The input below:
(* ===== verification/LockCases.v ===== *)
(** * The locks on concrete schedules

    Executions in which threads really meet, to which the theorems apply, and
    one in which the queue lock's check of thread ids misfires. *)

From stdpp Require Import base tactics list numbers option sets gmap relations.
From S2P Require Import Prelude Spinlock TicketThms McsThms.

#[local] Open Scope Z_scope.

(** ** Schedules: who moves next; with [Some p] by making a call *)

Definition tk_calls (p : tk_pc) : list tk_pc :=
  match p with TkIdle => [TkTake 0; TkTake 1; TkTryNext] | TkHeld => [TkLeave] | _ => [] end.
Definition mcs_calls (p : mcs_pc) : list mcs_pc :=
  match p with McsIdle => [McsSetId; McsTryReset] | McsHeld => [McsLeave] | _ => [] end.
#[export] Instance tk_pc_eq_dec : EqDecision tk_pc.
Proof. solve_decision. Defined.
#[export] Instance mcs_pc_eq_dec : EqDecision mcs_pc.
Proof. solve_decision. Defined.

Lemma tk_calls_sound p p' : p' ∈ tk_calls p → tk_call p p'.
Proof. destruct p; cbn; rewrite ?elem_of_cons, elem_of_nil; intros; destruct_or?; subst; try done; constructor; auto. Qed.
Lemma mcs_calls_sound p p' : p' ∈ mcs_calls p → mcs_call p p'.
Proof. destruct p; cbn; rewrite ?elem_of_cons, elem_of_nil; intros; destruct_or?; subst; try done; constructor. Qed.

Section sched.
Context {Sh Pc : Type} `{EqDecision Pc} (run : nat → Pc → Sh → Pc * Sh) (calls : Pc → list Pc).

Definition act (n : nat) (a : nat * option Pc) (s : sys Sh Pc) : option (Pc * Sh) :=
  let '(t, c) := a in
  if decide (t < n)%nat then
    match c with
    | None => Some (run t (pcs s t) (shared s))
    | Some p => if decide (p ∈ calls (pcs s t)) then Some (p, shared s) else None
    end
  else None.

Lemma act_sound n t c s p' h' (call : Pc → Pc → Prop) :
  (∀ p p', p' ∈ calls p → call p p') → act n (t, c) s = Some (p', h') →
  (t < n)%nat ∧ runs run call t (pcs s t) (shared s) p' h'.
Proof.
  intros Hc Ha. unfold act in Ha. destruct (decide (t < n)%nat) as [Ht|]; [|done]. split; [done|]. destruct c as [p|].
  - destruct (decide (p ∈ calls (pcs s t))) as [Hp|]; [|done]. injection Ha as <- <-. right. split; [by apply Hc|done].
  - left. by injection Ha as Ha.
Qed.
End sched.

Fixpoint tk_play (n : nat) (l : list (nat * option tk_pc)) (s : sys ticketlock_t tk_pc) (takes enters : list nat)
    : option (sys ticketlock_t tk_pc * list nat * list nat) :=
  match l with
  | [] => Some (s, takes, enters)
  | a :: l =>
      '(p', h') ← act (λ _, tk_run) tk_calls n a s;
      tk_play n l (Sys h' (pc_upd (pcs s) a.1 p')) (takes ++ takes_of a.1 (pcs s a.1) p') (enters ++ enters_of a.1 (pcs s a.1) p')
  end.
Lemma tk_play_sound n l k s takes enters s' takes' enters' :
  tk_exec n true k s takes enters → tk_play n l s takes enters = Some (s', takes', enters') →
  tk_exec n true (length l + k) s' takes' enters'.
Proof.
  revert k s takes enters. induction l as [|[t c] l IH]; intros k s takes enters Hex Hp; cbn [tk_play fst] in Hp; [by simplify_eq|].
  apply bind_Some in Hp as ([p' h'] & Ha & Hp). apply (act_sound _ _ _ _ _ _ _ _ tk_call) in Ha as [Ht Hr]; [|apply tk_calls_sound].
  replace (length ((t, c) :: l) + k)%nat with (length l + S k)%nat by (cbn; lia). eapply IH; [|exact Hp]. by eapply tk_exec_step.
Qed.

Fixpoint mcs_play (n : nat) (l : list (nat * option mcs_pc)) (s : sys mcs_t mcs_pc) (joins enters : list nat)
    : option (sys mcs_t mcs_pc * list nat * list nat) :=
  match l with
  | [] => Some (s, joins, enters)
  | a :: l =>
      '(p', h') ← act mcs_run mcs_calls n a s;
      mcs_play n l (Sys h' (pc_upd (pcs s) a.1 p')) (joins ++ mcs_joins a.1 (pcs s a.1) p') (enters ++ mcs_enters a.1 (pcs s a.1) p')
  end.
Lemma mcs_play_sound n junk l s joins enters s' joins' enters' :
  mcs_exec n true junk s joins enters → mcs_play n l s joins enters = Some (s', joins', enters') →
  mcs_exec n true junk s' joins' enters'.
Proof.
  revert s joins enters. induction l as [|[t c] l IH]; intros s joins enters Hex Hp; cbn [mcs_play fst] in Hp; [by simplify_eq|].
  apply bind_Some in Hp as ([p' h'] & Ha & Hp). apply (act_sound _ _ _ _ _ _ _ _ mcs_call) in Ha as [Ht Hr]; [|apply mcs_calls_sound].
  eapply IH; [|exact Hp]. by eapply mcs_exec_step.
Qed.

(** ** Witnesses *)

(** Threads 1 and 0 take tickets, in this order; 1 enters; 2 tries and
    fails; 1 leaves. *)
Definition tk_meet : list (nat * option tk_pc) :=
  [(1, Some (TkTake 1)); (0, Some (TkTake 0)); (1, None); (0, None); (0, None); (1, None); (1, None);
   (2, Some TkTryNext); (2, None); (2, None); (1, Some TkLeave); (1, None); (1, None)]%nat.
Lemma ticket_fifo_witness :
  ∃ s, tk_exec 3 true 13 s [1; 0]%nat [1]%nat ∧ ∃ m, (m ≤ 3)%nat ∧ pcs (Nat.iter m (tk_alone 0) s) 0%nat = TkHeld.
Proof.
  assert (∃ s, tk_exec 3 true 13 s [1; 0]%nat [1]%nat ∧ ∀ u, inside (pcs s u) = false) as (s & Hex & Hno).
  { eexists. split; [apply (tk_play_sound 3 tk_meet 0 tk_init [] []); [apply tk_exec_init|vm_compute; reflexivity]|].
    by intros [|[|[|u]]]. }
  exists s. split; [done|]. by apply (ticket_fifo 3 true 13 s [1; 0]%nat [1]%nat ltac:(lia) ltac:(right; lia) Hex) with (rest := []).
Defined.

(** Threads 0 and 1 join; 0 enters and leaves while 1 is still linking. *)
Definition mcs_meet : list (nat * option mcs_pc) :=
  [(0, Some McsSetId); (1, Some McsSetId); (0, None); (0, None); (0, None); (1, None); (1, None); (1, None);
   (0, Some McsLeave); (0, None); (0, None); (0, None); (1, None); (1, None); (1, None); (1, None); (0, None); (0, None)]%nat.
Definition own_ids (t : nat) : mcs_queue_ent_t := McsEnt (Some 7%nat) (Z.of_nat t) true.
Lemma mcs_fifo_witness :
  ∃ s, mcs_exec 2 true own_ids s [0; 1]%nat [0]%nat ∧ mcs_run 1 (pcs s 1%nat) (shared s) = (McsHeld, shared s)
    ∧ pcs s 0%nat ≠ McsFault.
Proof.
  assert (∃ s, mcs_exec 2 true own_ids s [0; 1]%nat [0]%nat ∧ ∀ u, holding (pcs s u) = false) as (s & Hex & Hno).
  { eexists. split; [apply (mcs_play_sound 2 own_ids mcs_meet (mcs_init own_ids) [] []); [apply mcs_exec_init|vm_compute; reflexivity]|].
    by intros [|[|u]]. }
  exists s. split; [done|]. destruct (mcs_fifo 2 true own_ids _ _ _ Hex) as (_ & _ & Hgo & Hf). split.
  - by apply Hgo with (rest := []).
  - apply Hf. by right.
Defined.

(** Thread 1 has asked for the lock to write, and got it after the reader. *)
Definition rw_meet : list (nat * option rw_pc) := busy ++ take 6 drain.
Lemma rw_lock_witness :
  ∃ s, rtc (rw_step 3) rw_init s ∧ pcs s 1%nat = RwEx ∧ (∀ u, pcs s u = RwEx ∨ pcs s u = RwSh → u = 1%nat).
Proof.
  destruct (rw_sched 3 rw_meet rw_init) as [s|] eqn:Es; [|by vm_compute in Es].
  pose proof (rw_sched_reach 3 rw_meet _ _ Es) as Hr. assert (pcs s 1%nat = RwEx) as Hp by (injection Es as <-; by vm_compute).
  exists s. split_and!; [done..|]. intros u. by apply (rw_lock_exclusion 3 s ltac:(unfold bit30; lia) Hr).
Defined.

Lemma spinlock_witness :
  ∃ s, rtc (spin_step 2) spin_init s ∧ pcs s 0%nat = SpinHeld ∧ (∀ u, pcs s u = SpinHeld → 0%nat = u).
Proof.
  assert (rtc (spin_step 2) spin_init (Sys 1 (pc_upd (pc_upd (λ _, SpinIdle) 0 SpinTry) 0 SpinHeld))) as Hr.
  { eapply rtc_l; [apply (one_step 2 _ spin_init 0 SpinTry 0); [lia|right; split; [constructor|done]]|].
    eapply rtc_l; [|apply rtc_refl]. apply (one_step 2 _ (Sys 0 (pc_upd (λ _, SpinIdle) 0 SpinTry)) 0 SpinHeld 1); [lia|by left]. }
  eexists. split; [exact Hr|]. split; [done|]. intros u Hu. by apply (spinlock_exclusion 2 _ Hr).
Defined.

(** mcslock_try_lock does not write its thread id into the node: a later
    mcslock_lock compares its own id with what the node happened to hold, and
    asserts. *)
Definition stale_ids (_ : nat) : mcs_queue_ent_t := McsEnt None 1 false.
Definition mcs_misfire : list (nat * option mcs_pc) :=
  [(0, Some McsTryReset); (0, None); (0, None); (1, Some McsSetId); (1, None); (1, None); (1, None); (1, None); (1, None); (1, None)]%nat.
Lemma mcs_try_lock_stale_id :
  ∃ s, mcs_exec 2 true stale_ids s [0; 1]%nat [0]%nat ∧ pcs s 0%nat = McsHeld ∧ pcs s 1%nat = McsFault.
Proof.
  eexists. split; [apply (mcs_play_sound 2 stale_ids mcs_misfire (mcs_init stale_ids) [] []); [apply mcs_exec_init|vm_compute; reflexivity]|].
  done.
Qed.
End of The input.
What you have to do:
Copy exactly the line that contains "0%nat = u)." and every line after it, up to and including the last line of the records.

Answer for the task:
  ∃ s, rtc (spin_step 2) spin_init s ∧ pcs s 0%nat = SpinHeld ∧ (∀ u, pcs s u = SpinHeld → 0%nat = u).
Proof.
  assert (rtc (spin_step 2) spin_init (Sys 1 (pc_upd (pc_upd (λ _, SpinIdle) 0 SpinTry) 0 SpinHeld))) as Hr.
  { eapply rtc_l; [apply (one_step 2 _ spin_init 0 SpinTry 0); [lia|right; split; [constructor|done]]|].
    eapply rtc_l; [|apply rtc_refl]. apply (one_step 2 _ (Sys 0 (pc_upd (λ _, SpinIdle) 0 SpinTry)) 0 SpinHeld 1); [lia|by left]. }
  eexists. split; [exact Hr|]. split; [done|]. intros u Hu. by apply (spinlock_exclusion 2 _ Hr).
Defined.

(** mcslock_try_lock does not write its thread id into the node: a later
    mcslock_lock compares its own id with what the node happened to hold, and
    asserts. *)
Definition stale_ids (_ : nat) : mcs_queue_ent_t := McsEnt None 1 false.
Definition mcs_misfire : list (nat * option mcs_pc) :=
  [(0, Some McsTryReset); (0, None); (0, None); (1, Some McsSetId); (1, None); (1, None); (1, None); (1, None); (1, None); (1, None)]%nat.
Lemma mcs_try_lock_stale_id :
  ∃ s, mcs_exec 2 true stale_ids s [0; 1]%nat [0]%nat ∧ pcs s 0%nat = McsHeld ∧ pcs s 1%nat = McsFault.
Proof.
  eexists. split; [apply (mcs_play_sound 2 stale_ids mcs_misfire (mcs_init stale_ids) [] []); [apply mcs_exec_init|vm_compute; reflexivity]|].
  done.
Qed.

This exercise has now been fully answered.